Millions of Americans may be disenfranchised due to widespread, coordinated attacks on voting rights and voter access.

Voter suppression is deeply rooted in American history. Nearly everyone has had to fight for equal citizenship and the right to cast a ballot.

The powerful people's movements of the early twentieth century culminated with passage of the Civil Rights Act of 1964, and the Voting Rights Act of 1965, putting an end to many forms of discrimination and disenfranchisement. But the backlash began immediately

In the case of voting rights, the effort to reestablish discrimination has never abated, as described most recently in Give Us the Ballot by Ari Berman.

In its 2013 Shelby County v. Holder decision, a conservative Supreme Court majority finally succeeded in striking down the powerful "preclearance" provision of the Voting Rights Act, on the proposition that it is no longer needed because it has been working. 

Regions with ugly histories of racial discrimination—nine states and more than 60 counties—previously had to seek preclearance from the Department of Justice for any changes to their voting laws. 

In her dissent, Justice Ruth Bader Ginsburg wrote that destroying preclearance is like "throwing away your umbrella in a rainstorm because you are not getting wet."

The Shelby decision strengthened a multi-pronged assault on voting rights already well underway—not just in the South but across the country.

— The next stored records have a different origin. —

(* ===== verification/Uris.v ===== *)
(** * Inputs, outputs and logos of a stream

    [src/src/base/input_uri.cpp], [src/src/base/output_uri.cpp],
    [src/src/base/logo.cpp], [src/src/base/inputs_outputs.cpp] and the reading of
    arguments in [src/src/utils/]: the JSON texts that a stream's configuration
    holds and the values that the stream process makes of them. *)

From Stdlib Require Import Ascii.
From S2P Require Import Prelude Platform.

(** ** Arguments *)

(* [src/src/utils/arg_reader.h:24-24 ArgsMap] *)
Abbreviation ArgsMap := (gmap string string).

(* [src/src/utils/arg_reader.cpp:22-31 GetKeyValue] *)
Definition GetKeyValue (line : string) (separator : ascii) : string * string :=
  match split_first separator line with
  | Some (key, value) => (key, value)
  | None => (line, "")
  end.

(** The conversion is that of the type the code reads: [conv] may end the
    process, as the JSON conversions below do. *)
(* [src/src/utils/arg_converter.h:30-48 ArgsGetValue] *)
Definition ArgsGetValue {T} (conv : string -> outcome (option T)) (args : ArgsMap) (key : string)
    : outcome (option T) :=
  match args !! key with
  | None => Ok None
  | Some s => conv s
  end.

(** [ArgsGetValue] at the types of the [common] library, whose conversions
    return. *)
Definition args_get {T} (conv : string -> option T) (args : ArgsMap) (key : string) : option T :=
  s ← args !! key; conv s.

(* [src/src/utils/arg_converter.cpp:20-27 ConvertFromString] *)
Definition conv_string (from : string) : option string := Some from.

Section Uris.
Context `{JsonC} `{UrlLib} `{PathLib}.

(** ** InputUri *)

(** [user_agent_t] is an enumeration whose codes GSTREAMER, VLC and FFMPEG
    are 0, 1 and 2; the code casts any integer to it. *)
(* [src/src/base/input_uri.h:51-55 InputUri] *)
Record InputUri := {
  iu_id : Z;
  iu_input : url;
  iu_user_agent : Z
}.

(* [src/src/base/input_uri.cpp:30-33 InputUri::InputUri] *)
Definition input_uri_default : InputUri :=
  {| iu_id := 0; iu_input := url_empty; iu_user_agent := 0 |}.

(* [src/src/base/input_uri.cpp:59-61 InputUri::Equals] *)
Definition InputUri_Equals (a b : InputUri) : bool :=
  bool_decide (iu_id a = iu_id b) && bool_decide (iu_input a = iu_input b).

(* [src/src/base/input_uri.cpp:63-86 InputUri::DoDeSerialize] *)
Definition InputUri_DoDeSerialize (serialized : option json) : outcome InputUri :=
  let res := field serialized "id"
    (fun jid r => {| iu_id := u64 (json_get_int64 jid); iu_input := iu_input r;
                     iu_user_agent := iu_user_agent r |}) input_uri_default in
  res ← field_m serialized "uri"
    (fun juri r => s ← get_std_string juri;
       Ok {| iu_id := iu_id r; iu_input := url_of_string s; iu_user_agent := iu_user_agent r |}) res;
  let res := field serialized "user_agent"
    (fun ja r => {| iu_id := iu_id r; iu_input := iu_input r; iu_user_agent := json_get_int ja |}) res in
  Ok res.

(* [src/src/base/input_uri.cpp:88-95 InputUri::SerializeFields] *)
Definition InputUri_SerializeFields (u : InputUri) (out : json) : json :=
  json_add_all out
    [ ("id", json_new_int64 (i64 (iu_id u)));
      ("uri", json_new_string (url_to_string (iu_input u)));
      ("user_agent", json_new_int (iu_user_agent u)) ].

(* [src/src/base/input_uri.cpp:97-99 IsTestInputUrl] *)
Definition IsTestInputUrl (u : InputUri) : bool := bool_decide (iu_input u = url_of_string "test").

(** ** OutputUri *)

(* [src/src/base/output_uri.h:49-52 OutputUri] *)
Record OutputUri := {
  ou_id : Z;
  ou_output : url;
  ou_http_root : string
}.

(* [src/src/base/output_uri.cpp:30-33 OutputUri::OutputUri] *)
Definition output_uri_default : OutputUri :=
  {| ou_id := 0; ou_output := url_empty; ou_http_root := dir_default |}.

(* [src/src/base/output_uri.cpp:59-61 OutputUri::Equals] *)
Definition OutputUri_Equals (a b : OutputUri) : bool :=
  bool_decide (ou_id a = ou_id b) && bool_decide (ou_output a = ou_output b)
  && bool_decide (ou_http_root a = ou_http_root b).

(* [src/src/base/output_uri.cpp:63-87 OutputUri::DoDeSerialize] *)
Definition OutputUri_DoDeSerialize (serialized : option json) : outcome OutputUri :=
  let res := field serialized "id"
    (fun jid r => {| ou_id := u64 (json_get_int64 jid); ou_output := ou_output r;
                     ou_http_root := ou_http_root r |}) output_uri_default in
  res ← field_m serialized "uri"
    (fun juri r => s ← get_std_string juri;
       Ok {| ou_id := ou_id r; ou_output := url_of_string s; ou_http_root := ou_http_root r |}) res;
  field_m serialized "http_root"
    (fun jr r => s ← get_std_string jr;
       Ok {| ou_id := ou_id r; ou_output := ou_output r; ou_http_root := dir_path s |}) res.

(* [src/src/base/output_uri.cpp:89-98 OutputUri::SerializeFields] *)
Definition OutputUri_SerializeFields (u : OutputUri) (out : json) : json :=
  json_add_all out
    [ ("id", json_new_int64 (i64 (ou_id u)));
      ("uri", json_new_string (url_to_string (ou_output u)));
      ("http_root", json_new_string (ou_http_root u)) ].

(* [src/src/base/output_uri.cpp:100-102 IsTestOutputUrl] *)
Definition IsTestOutputUrl (u : OutputUri) : bool := bool_decide (ou_output u = url_of_string "test").

(** ** Lists of inputs and outputs *)

(** The elements that deserialize, in order. *)
(* [src/src/base/inputs_outputs.cpp:50-57 ConvertFromString] *)
Fixpoint deserialize_all {A} (f : option json -> outcome A) (items : list (option json))
    : outcome (list A) :=
  match items with
  | [] => Ok []
  | jurl :: rest =>
      match DeSerialize f jurl with
      | Ok u => us ← deserialize_all f rest; Ok (u :: us)
      | Err _ => deserialize_all f rest
      | Abort r => Abort r
      end
  end.

Definition conv_urls {A} (f : option json -> outcome A) (text : string) : outcome (option (list A)) :=
  match json_tokener_parse text with
  | None => Ok None
  | Some obj =>
      match jget (Some obj) "urls" with
      | None => Ok None
      | Some jurls => items ← get_array jurls; us ← deserialize_all f items; Ok (Some us)
      end
  end.

(* [src/src/base/inputs_outputs.cpp:31-61 ConvertFromString] *)
Definition conv_output (output_urls : string) : outcome (option (list OutputUri)) :=
  conv_urls OutputUri_DoDeSerialize output_urls.

(* [src/src/base/inputs_outputs.cpp:63-93 ConvertFromString] *)
Definition conv_input (input_urls : string) : outcome (option (list InputUri)) :=
  conv_urls InputUri_DoDeSerialize input_urls.

(* [src/src/base/inputs_outputs.cpp:98-110 read_input] *)
Definition read_input (config : ArgsMap) : outcome (option (list InputUri)) :=
  ArgsGetValue conv_input config "input".

(* [src/src/base/inputs_outputs.cpp:112-124 read_output] *)
Definition read_output (config : ArgsMap) : outcome (option (list OutputUri)) :=
  ArgsGetValue conv_output config "output".

(** ** Logo *)

(* [src/src/base/logo.h:44-48 Logo] *)
Record Logo := {
  logo_path : url;
  logo_position : Z * Z;
  logo_alpha : double
}.

(* [src/src/base/logo.cpp:32-35 Logo::Logo] *)
Definition logo_default : Logo :=
  {| logo_path := url_empty; logo_position := point_default; logo_alpha := dbl_of_Z 0 |}.

(* [src/src/base/logo.cpp:37-39 Logo::IsValid] *)
Definition Logo_IsValid (l : Logo) : bool := url_is_valid (logo_path l).

(* [src/src/base/logo.cpp:79-114 ConvertFromString] *)
Definition conv_logo (from : string) : outcome (option Logo) :=
  match json_tokener_parse from with
  | None => Ok None
  | Some obj =>
      let obj := Some obj in
      res ← field_m obj "path"
        (fun j r => s ← get_std_string j;
           Ok {| logo_path := url_of_string s; logo_position := logo_position r;
                 logo_alpha := logo_alpha r |}) logo_default;
      res ← field_m obj "position"
        (fun j r => s ← get_std_string j;
           match conv_point s with
           | Some pt => Ok {| logo_path := logo_path r; logo_position := pt; logo_alpha := logo_alpha r |}
           | None => Ok r
           end) res;
      let res := field obj "alpha"
        (fun j r => {| logo_path := logo_path r; logo_position := logo_position r;
                       logo_alpha := json_get_double j |}) res in
      Ok (Some res)
  end.
End Uris.

#[export] Instance InputUri_eq_dec `{UrlLib} : EqDecision InputUri.
Proof. solve_decision. Defined.
#[export] Instance OutputUri_eq_dec `{UrlLib} : EqDecision OutputUri.
Proof. solve_decision. Defined.

Section UrisTheorems.
Context `{JsonCOk} `{UrlLibOk} `{PathLib}.

Lemma InputUri_roundtrip u :
  in_u 64 (iu_id u) -> in_s 32 (iu_user_agent u) ->
  InputUri_DoDeSerialize (Some (InputUri_SerializeFields u json_new_object)) = Ok u.
Proof.
  intros Hid Hua. unfold InputUri_DoDeSerialize, field, field_m, InputUri_SerializeFields.
  json_lookup. destruct u. cbn -[Z.pow] in *.
  rewrite json_get_int64_new, json_get_int_new, json_get_string_new, url_print_parse, u64_i64
    by (done || by apply swrap_range).
  done.
Qed.

Lemma OutputUri_roundtrip u :
  in_u 64 (ou_id u) -> dir_path (ou_http_root u) = ou_http_root u ->
  OutputUri_DoDeSerialize (Some (OutputUri_SerializeFields u json_new_object)) = Ok u.
Proof.
  intros Hid Hr. unfold OutputUri_DoDeSerialize, field, field_m, OutputUri_SerializeFields.
  json_lookup. destruct u. cbn -[Z.pow] in *.
  by rewrite json_get_int64_new, !json_get_string_new, url_print_parse, u64_i64, Hr
    by (done || by apply swrap_range).
Qed.

(** The text of a configuration's [input] or [output]. *)
Definition urls_object {A} (ser : A -> json -> json) (us : list A) : json :=
  json_add_all json_new_object
    [("urls", json_new_array ((fun u => Some (ser u json_new_object)) <$> us))].

Lemma deserialize_all_ok {A} (f : option json -> outcome A) ser (us : list A) :
  Forall (fun u => f (Some (ser u json_new_object)) = Ok u) us ->
  deserialize_all f ((fun u => Some (ser u json_new_object)) <$> us) = Ok us.
Proof.
  induction 1 as [|u us Hu _ IH]; [done|]. cbn. by rewrite Hu, IH.
Qed.

Lemma conv_urls_print {A} (f : option json -> outcome A) ser text (us : list A) :
  json_tokener_parse text = Some (urls_object ser us) ->
  Forall (fun u => f (Some (ser u json_new_object)) = Ok u) us ->
  conv_urls f text = Ok (Some us).
Proof.
  intros Hp Hus. unfold conv_urls, urls_object in *. rewrite Hp. json_lookup.
  unfold get_array. rewrite json_array_new. cbn -[deserialize_all].
  by rewrite deserialize_all_ok.
Qed.

(** The outputs that a configuration lists are read back, in order and
    with nothing lost, from the text that their serializations make. *)
Theorem read_output_roundtrip config text us :
  json_tokener_parse text = Some (urls_object OutputUri_SerializeFields us) ->
  Forall (fun u => in_u 64 (ou_id u) /\ dir_path (ou_http_root u) = ou_http_root u) us ->
  config !! "output" = Some text ->
  read_output config = Ok (Some us).
Proof.
  intros Hp Hus Hc. unfold read_output, ArgsGetValue. rewrite Hc.
  apply (conv_urls_print _ OutputUri_SerializeFields); [done|].
  eapply Forall_impl; [done|]. intros u [??]. by apply OutputUri_roundtrip.
Qed.

(** The same for the inputs. *)
Theorem read_input_roundtrip config text us :
  json_tokener_parse text = Some (urls_object InputUri_SerializeFields us) ->
  Forall (fun u => in_u 64 (iu_id u) /\ in_s 32 (iu_user_agent u)) us ->
  config !! "input" = Some text ->
  read_input config = Ok (Some us).
Proof.
  intros Hp Hus Hc. unfold read_input, ArgsGetValue. rewrite Hc.
  apply (conv_urls_print _ InputUri_SerializeFields); [done|].
  eapply Forall_impl; [done|]. intros u [??]. by apply InputUri_roundtrip.
Qed.
End UrisTheorems.

(** ** The theorems at concrete configurations *)

Section Witnesses.
#[local] Existing Instance Ref.common.
#[local] Existing Instance Ref.urls.
#[local] Existing Instance Ref.paths.

Definition sample_outputs : list OutputUri :=
  [ {| ou_id := 1; ou_output := "http://127.0.0.1/a/master.m3u8"; ou_http_root := "/tmp/a" |};
    {| ou_id := 2; ou_output := "udp://225.0.0.1:5000"; ou_http_root := "" |} ].

Definition sample_inputs : list InputUri :=
  [ {| iu_id := 5; iu_input := "http://host/list.m3u8"; iu_user_agent := 1 |} ].

(** Reading the text ["out"] gives the serialized outputs, ["in"] the inputs. *)
#[local] Instance sample_json : JsonC :=
  Ref.json_c (fun s =>
    if decide (s = "out") then
      Some (@urls_object _ (Ref.json_c (fun _ => None)) _
        (@OutputUri_SerializeFields _ (Ref.json_c (fun _ => None)) _) sample_outputs)
    else if decide (s = "in") then
      Some (@urls_object _ (Ref.json_c (fun _ => None)) _
        (@InputUri_SerializeFields _ (Ref.json_c (fun _ => None)) _) sample_inputs)
    else None).

Lemma read_output_roundtrip_witness :
  read_output {["output" := "out"]} = Ok (Some sample_outputs).
Proof.
  apply (@read_output_roundtrip Ref.common sample_json (Ref.json_c_ok _)
           Ref.urls Ref.urls_ok Ref.paths {["output" := "out"]} "out").
  - reflexivity.
  - repeat constructor; int_range.
  - reflexivity.
Defined.

Lemma read_input_roundtrip_witness :
  read_input {["input" := "in"]} = Ok (Some sample_inputs).
Proof.
  apply (@read_input_roundtrip Ref.common sample_json (Ref.json_c_ok _)
           Ref.urls Ref.urls_ok {["input" := "in"]} "in").
  - reflexivity.
  - repeat constructor; int_range.
  - reflexivity.
Defined.
End Witnesses.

Many of the voter suppression laws introduced in 23 states were modeled on legislation created and distributed by American Legislative Exchange Council (ALEC)

The barrage of new suppression laws are claimed to be a response to a widespread epidemic of minority "voter fraud"—where scores of dark-skinned and illegal voters are rigging elections at the polls.

However, according to the Brennan Center and all credible election experts, this alleged rampant fraud is a myth; scaremongering used successfully to promote voter suppression laws.

Voter suppression laws target not only minorities but also students, the poor, and the elderly.

The 2015 Map of Shame from Election Protection and the Lawyers' Committee for Civil Rights Under Law highlights states where new or pending legislation threatens to suppress the right to vote.


According to Civil Rights leader Barbara Arnwine, the right to vote remains under attack in 2016 by forces who still believe the ballot should stay in the hands of a precious few.

The following will cause millions of voters to be disenfranchised in the 2016 election:

  • Ending "preclearance" of the Voting Rights Act

  • Voter registration errors 

  • Draconian voter ID laws

  • Purging voter rolls

  • Caging lists

  • Felon disenfranchisement

  • Malfunctioning voting machines 

  • Problems with absentee ballots 

  • Undertrained poll workers 

  • Understaffed polling places 

  • Deceptive election practices

  • Ineffective planning 

  • Misallocation of resources and voting equipment 

  • Partisan election administration

  • Dirty tricks, robocalling and Election Day misinformation

According to the Institute for Southern Studies, an estimated 500,000 voters nationally didn't vote in 2012 because of problems at the polls, including long lines. Caltech/MIT reports 730,000 prospective voters were turned away due to long lines alone.

According to a Census Bureau report, with 23 million hours of waiting time in the 2012 elections, at an average hourly wage of $23.67, standing in line at the polls had a total economic cost of more than $544 million.

Though long lines were the story of the day, the problems run deeper than what appeared in the news media; the lines were a visible symptom of institutional problems afflicting our system of elections.
— Election Protection 2012 report OUR BROKEN VOTING SYSTEM AND HOW TO REPAIR IT

People of color remain underrepresented in elected office

According to a report from the Joint Center for Political and Economic Studies, based on the most recent data:

African Americans are 12.5% of the citizen voting age population, but they make up a smaller share of the U.S. House (10%), state legislatures (8.5%), city councils (5.7%), and the U.S. Senate (2%).  

Latinos make up 11% of the citizen voting age population, but they are a smaller share of the U.S. House (7%), state legislatures (5%), the U.S. Senate (4%), and city councils (3.3%).  

Asian Americans are 3.8% of the citizen voting age population but a smaller share of the U.S. House (2%), state legislatures (2%), the U.S. Senate (1%), and city councils (0.4%).